Quantify Your Achievements:Employers love numbers! When drafting your CV, highlight your achievements with quantifiable results. For instance, mention how your data analysis led to a certain percentage increase in efficiency or revenue at a previous job or project. These details can really make your application pop!
Craft a Tailored Cover Letter:For a full-time role at Utility Warehouse Limited, your cover letter should reflect your passion for data science and your excitement about the specific projects or values of the company. Dive into why you’re a good fit, how your skills align with their needs, and any unique perspectives you can bring to the team.
Stand Out with Relevant Courses and Certifications:Although experience talks, relevant courses or certifications can be your ticket to impressing hiring managers at Utility Warehouse Limited. Mention any standout courses you've completed that equipped you with essential skills, such as machine learning certifications or data visualisation courses.
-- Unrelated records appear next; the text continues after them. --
(** [explain_shap]: the payload and the object as the call leaves it. *)
Definition explain_shap (libs : Libs) (self : XAIExplainer) (features : list Q)
  : gmap string value * XAIExplainer :=
  let self :=
    match explainer_shap self with
    | None => (initialize_shap libs self None).2
    | Some _ => self
    end in
  let body : res (gmap string value) :=
    features_processed ← transform (scaler (xai_model self)) [features];
    ex ← match explainer_shap self with
         | Some ex => Ok ex
         | None => Err (none_has_no_attribute "shap_values")
         end;
    shap_values ← shap_values ex features_processed;
    shap_vals ← match shap_values with
                | ShapList per_class =>
                    predictions ← predict (xai_model self) [features];
                    prediction ← py_index predictions 0;
                    py_index per_class prediction
                | ShapArray a => Ok a
                end;
    row ← py_index shap_vals 0;
    let feature_importance :=
      dict_of (py_zip (xai_feature_columns self) (VNum <$> row)) in
    Ok (dict_of [("explanation_method", VStr "SHAP");
                 ("feature_importance", VDict feature_importance);
                 ("shap_values", VList (VNum <$> row))]) in
  match body with
  | Ok payload => (payload, self)
  | Err e => (shap_error_payload e, self)
  end.

(** [explain_lime] with its default [num_features=10]. *)
Definition explain_lime (libs : Libs) (self : XAIExplainer) (features : list Q)
    (num_features : nat) : gmap string value * XAIExplainer :=
  let self :=
    match explainer_lime self with
    | None => (initialize_lime libs self None).2
    | Some _ => self
    end in
  let predict_fn (x : Matrix) : res Matrix :=
    x_scaled ← transform (scaler (xai_model self)) x;
    pp ← get_clf_predict_proba (classifier (xai_model self));
    pp x_scaled in
  let body : res (gmap string value) :=
    ex ← match explainer_lime self with
         | Some ex => Ok ex
         | None => Err (none_has_no_attribute "explain_instance")
         end;
    exp ← explain_instance ex features predict_fn num_features 1%nat;
    predictions ← predict (xai_model self) [features];
    prediction ← py_index predictions 0;
    class_label ← inverse_transform (xai_label_encoder self) prediction;
    explanation ← as_list exp prediction;
    let feature_weights := dict_of (prod_map id VNum <$> explanation) in
    Ok (dict_of [("explanation_method", VStr "LIME");
                 ("predicted_class", VStr class_label);
                 ("feature_weights", VDict feature_weights);
                 ("explanation",
                   VList ((λ fw, VList [VStr fw.1; VNum fw.2]) <$> explanation))]) in
  match body with
  | Ok payload => (payload, self)
  | Err e => (lime_error_payload e, self)
  end.

(** [method in ['shap', 'both']] and [method in ['lime', 'both']] *)
Definition wants_shap (method : string) : bool :=
  bool_decide (method = "shap") || bool_decide (method = "both").

Definition wants_lime (method : string) : bool :=
  bool_decide (method = "lime") || bool_decide (method = "both").

Definition get_xai_explanation (fs : filesystem) (libs : Libs) (x : Features)
    (method : string) : gmap string value :=
  let body : res (gmap string value) :=
    let features := features_list x in
    explainer ← XAIExplainer_init fs "best";
    let explanations : gmap string value := ∅ in
    let '(explanations, explainer) :=
      if wants_shap method then
        let '(shap_explanation, explainer) := explain_shap libs explainer features in
        (<["shap" := VDict shap_explanation]> explanations, explainer)
      else (explanations, explainer) in
    let '(explanations, explainer) :=
      if wants_lime method then
        let '(lime_explanation, explainer) :=
          explain_lime libs explainer features 10%nat in
        (<["lime" := VDict lime_explanation]> explanations, explainer)
      else (explanations, explainer) in
    Ok explanations in
  match body with
  | Ok explanations => explanations
  | Err e => dict_of [("error", VStr ("XAI explanation failed: " +:+ exn_msg e))]
  end.

(** ** model.py: [predict_asthma_risk] *)

(** [max(probabilities)]; an empty sequence raises. *)
Definition Qlt_bool (a b : Q) : bool := negb (Qle_bool b a).

Definition py_max (l : list Q) : res Q :=
  match l with
  | [] => Err (Raise ValueError "max() arg is an empty sequence")
  | a :: l' => Ok (foldl (λ m b, if Qlt_bool m b then b else m) a l')
  end.

Definition value_of_option (o : option value) : value :=
  match o with
  | Some v => v
  | None => VNone
  end.

(** [import_xai_explainer] is the outcome of the statement
    [from .xai_explainer import get_xai_explanation], which loads shap and
    lime; the call itself answers a dictionary and never raises. *)
Definition predict_asthma_risk (fs : filesystem) (libs : Libs)
    (import_xai_explainer : res unit) (x : Features)
    (model_type : string) (include_xai : bool) : res (gmap string value) :=
  let body : res (gmap string value) :=
    '(model, label_encoder, feature_columns) ← load_model fs model_type;
    let features : Matrix := [features_list x] in
    predictions ← predict model features;
    prediction_encoded ← py_index predictions 0;
    probabilities ←
      match predict_proba model with
      | Some pp => rows ← pp features; row ← py_index rows 0; Ok (Some row)
      | None => Ok None
      end;
    prediction ← inverse_transform label_encoder prediction_encoded;
    confidence ←
      match probabilities with
      | Some ps => m ← py_max ps; Ok (Some m)
      | None => Ok None
      end;
    let result :=
      dict_of
        [("risk_level", VStr prediction);
         ("confidence", value_of_option (VNum <$> confidence));
         ("probabilities",
           value_of_option
             ((λ ps, VDict (dict_of (py_zip (classes_ label_encoder) (VNum <$> ps))))
                <$> probabilities))] in
    let result :=
      if include_xai then
        match import_xai_explainer with
        | Ok _ =>
            <["xai_explanations" :=
                VDict (get_xai_explanation fs libs x "both")]> result
        | Err e => <["xai_error" := VStr (exn_msg e)]> result
        end
      else result in
    Ok result in
  match body with
  | Ok result => Ok result
  | Err e => Err (Raise Exception ("Error during prediction: " +:+ exn_msg e))
  end.

(** ** backend/train_model.py: [augment_data] *)

(** A row of the frame built at lines 46-47: the features of one row of
    [X] and, in column [target], the label [y] gives that row. *)
Record Sample := { s_features : Features; s_target : nat }.

(** The random draws of one loop iteration: the integer behind
    [np.random.randint] and one standard-normal variate per column. *)
Record Draw := { raw_index : nat; gauss : Features }.

(** [np.random.randint(low, high)]: raises on an empty range; otherwise
    any index of the range can come out, and only those. *)
Definition np_random_randint (raw low high : nat) : res nat :=
  if bool_decide (low < high)%nat then Ok (low + raw mod (high - low))%nat
  else Err (Raise ValueError "low >= high").

(** [np.random.normal(loc, scale)] is [loc + scale * z] for a standard
    normal [z]; a negative scale raises. *)
Definition np_random_normal (z loc scale : Q) : res Q :=
  if Qlt_bool scale 0 then Err (Raise ValueError "scale < 0")
  else Ok (loc + scale * z)%Q.

(** The builtins [max(a, b)] and [min(a, b)]. *)
Definition py_max2 (a b : Q) : Q := if Qlt_bool a b then b else a.
Definition py_min2 (a b : Q) : Q := if Qlt_bool b a then b else a.

Definition noise_factor : Q := (1 # 10)%Q.

(** Lines 59-60 for one column. *)
Definition add_noise (v z : Q) : res Q :=
  noise ← np_random_normal z 0 (noise_factor * Qabs v)%Q;
  Ok (v + noise)%Q.

(** The loop of lines 58-60 over the ten feature columns. *)
Definition add_noise_all (f z : Features) : res Features :=
  v0 ← add_noise (pm25 f) (pm25 z);
  v1 ← add_noise (pm10 f) (pm10 z);
  v2 ← add_noise (temperature f) (temperature z);
  v3 ← add_noise (humidity f) (humidity z);
  v4 ← add_noise (pollen_level f) (pollen_level z);
  v5 ← add_noise (wind_speed f) (wind_speed z);
  v6 ← add_noise (pressure f) (pressure z);
  v7 ← add_noise (patient_age f) (patient_age z);
  v8 ← add_noise (patient_history_severe_attacks f)
                 (patient_history_severe_attacks z);
  v9 ← add_noise (medication_adherence f) (medication_adherence z);
  Ok {| pm25 := v0; pm10 := v1; temperature := v2; humidity := v3;
        pollen_level := v4; wind_speed := v5; pressure := v6;
        patient_age := v7; patient_history_severe_attacks := v8;
        medication_adherence := v9 |}.

(** Lines 63-66. *)
Definition realistic_bounds (f : Features) : Features :=
  {| pm25 := py_max2 0 (pm25 f);
     pm10 := py_max2 0 (pm10 f);
     temperature := temperature f;
     humidity := py_max2 0 (py_min2 100 (humidity f));
     pollen_level := pollen_level f;
     wind_speed := wind_speed f;
     pressure := pressure f;
     patient_age := patient_age f;
     patient_history_severe_attacks := patient_history_severe_attacks f;
     medication_adherence := py_max2 0 (py_min2 1 (medication_adherence f)) |}.

(** One iteration of the loop of lines 51-68. *)
Definition synthetic_row (df : list Sample) (d : Draw) : res Sample :=
  sample_idx ← np_random_randint (raw_index d) 0 (length df);
  sample ← py_index df sample_idx;
  noisy ← add_noise_all (s_features sample) (gauss d);
  Ok {| s_features := realistic_bounds noisy; s_target := s_target sample |}.

(** [for _ in range(n_augment)], iteration [i] using the draws [rng i]. *)
Fixpoint augment_loop (df : list Sample) (rng : nat → Draw) (i n : nat)
  : res (list Sample) :=
  match n with
  | O => Ok []
  | S n' =>
      row ← synthetic_row df (rng i);
      rest ← augment_loop df rng (S i) n';
      Ok (row :: rest)
  end.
This shows your commitment to continuously developing your skills in the field!
How to prepare for a job interview at Utility Warehouse Limited
✨Brush Up on Your Statistics
For a data science role, we need to seriously sharpen our statistics skills. Get ready to tackle technical questions on probability distributions, hypothesis testing, and regression analysis. These are often the bread and butter of data science interviews, so don't just skim over them!
✨Showcase Your Projects
Prepare a killer portfolio showcasing your data science projects. We should include details about the datasets used, the tools and techniques applied, and the impact of your findings. If we can walk them through a particularly challenging project or a cool visualisation that had real-world implications, it’ll really make us stand out!
✨Get Comfortable with Python and R
Most data science positions require us to be proficient in programming languages like Python and R. We should practice common libraries like pandas, NumPy, and scikit-learn, and be ready for live coding exercises or algorithm questions. Showing off our coding chops can really impress the interviewers at Utility Warehouse Limited!
✨Prepare for Case Studies
Expect to encounter real-world case studies during the interview. We might be asked how we’d approach a data problem or analyse a dataset to extract insights. It's essential to think out loud and demonstrate our problem-solving process so that the interviewer can see our logical thinking in action.